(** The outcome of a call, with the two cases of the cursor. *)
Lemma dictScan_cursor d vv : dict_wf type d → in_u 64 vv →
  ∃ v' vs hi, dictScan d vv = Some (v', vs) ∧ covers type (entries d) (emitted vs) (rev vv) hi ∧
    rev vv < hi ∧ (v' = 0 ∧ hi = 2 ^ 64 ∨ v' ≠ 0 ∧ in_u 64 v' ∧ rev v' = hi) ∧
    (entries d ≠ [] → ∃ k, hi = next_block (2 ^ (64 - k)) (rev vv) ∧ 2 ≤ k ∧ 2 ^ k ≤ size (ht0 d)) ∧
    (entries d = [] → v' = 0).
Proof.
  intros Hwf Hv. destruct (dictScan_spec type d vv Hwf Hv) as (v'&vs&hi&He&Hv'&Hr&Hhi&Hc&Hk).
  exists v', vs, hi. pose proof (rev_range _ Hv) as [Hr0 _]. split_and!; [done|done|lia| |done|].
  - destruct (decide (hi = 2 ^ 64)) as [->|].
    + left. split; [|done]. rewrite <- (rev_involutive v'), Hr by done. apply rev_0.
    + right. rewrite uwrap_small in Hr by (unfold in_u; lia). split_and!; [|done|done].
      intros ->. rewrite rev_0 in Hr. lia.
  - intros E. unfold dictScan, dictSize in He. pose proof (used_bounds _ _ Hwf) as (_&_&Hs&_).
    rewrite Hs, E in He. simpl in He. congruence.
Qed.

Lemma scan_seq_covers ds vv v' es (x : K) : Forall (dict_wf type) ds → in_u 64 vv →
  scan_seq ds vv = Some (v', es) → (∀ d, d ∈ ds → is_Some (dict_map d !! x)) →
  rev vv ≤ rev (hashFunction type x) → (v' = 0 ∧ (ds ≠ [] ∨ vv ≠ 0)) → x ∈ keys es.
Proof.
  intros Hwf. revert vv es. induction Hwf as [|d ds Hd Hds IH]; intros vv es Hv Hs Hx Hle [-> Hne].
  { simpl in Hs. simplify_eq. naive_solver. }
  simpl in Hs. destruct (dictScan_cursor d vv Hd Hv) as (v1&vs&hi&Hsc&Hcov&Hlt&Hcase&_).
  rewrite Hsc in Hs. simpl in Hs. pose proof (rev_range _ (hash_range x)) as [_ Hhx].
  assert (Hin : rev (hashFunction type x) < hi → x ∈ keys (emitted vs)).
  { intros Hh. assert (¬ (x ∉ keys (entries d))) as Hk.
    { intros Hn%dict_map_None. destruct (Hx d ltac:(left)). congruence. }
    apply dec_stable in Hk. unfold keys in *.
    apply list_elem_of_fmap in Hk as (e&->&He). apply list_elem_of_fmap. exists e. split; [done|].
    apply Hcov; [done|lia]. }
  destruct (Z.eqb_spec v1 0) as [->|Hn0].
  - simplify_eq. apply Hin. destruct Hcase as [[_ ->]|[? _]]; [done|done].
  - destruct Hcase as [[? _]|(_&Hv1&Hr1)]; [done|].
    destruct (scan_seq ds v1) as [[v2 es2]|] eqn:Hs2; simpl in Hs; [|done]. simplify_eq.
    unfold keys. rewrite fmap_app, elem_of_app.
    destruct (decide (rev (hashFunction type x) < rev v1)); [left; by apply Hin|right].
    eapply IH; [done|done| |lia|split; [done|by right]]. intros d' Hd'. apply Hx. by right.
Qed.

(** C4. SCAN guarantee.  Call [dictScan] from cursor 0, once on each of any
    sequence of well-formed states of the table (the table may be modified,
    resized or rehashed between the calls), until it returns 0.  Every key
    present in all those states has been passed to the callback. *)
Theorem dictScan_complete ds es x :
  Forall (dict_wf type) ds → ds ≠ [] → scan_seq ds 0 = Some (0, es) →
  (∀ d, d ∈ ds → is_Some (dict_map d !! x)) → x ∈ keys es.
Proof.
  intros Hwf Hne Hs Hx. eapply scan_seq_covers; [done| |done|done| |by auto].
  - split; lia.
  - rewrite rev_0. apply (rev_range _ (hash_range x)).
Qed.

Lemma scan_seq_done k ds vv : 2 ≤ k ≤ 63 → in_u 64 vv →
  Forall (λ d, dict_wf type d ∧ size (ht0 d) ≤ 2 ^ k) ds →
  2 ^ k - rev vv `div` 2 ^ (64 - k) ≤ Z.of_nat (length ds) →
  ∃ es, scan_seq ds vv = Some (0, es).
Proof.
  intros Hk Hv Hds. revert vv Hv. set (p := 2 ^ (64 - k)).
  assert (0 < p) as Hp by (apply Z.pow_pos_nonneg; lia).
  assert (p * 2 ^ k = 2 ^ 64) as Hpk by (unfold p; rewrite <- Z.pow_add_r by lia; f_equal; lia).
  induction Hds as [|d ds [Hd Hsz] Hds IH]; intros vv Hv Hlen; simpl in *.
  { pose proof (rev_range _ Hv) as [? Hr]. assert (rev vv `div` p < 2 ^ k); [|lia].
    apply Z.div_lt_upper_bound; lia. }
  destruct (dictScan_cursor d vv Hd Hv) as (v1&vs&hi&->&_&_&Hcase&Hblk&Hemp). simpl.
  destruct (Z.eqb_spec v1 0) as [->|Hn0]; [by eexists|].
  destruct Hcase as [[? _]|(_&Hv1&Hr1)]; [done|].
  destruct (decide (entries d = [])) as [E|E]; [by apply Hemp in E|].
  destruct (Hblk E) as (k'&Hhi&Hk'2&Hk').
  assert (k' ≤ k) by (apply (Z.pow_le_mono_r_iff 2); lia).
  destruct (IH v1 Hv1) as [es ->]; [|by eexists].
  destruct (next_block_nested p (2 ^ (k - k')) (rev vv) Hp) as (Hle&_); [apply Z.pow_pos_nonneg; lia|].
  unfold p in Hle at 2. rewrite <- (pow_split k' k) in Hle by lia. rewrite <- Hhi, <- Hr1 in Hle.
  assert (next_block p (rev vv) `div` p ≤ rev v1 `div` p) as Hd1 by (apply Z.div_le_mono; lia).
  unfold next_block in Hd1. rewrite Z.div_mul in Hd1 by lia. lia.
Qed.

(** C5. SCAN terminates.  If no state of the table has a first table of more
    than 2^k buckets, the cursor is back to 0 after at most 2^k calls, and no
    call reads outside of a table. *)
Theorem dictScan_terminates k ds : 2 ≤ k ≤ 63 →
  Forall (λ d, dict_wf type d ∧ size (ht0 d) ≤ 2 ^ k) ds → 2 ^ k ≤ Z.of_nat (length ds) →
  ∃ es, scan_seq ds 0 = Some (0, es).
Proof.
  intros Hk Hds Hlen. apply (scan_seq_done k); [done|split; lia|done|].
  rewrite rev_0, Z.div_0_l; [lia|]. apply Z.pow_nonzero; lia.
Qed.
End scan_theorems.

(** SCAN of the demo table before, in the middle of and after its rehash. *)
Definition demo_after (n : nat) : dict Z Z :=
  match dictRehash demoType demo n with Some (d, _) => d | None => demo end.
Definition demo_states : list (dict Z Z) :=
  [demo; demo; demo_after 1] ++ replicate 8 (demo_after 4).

....................

Show the lines above with "induction".

  intros Hwf. revert vv es. induction Hwf as [|d ds Hd Hds IH]; intros vv es Hv Hs Hx Hle [-> Hne].
  induction Hds as [|d ds [Hd Hsz] Hds IH]; intros vv Hv Hlen; simpl in *.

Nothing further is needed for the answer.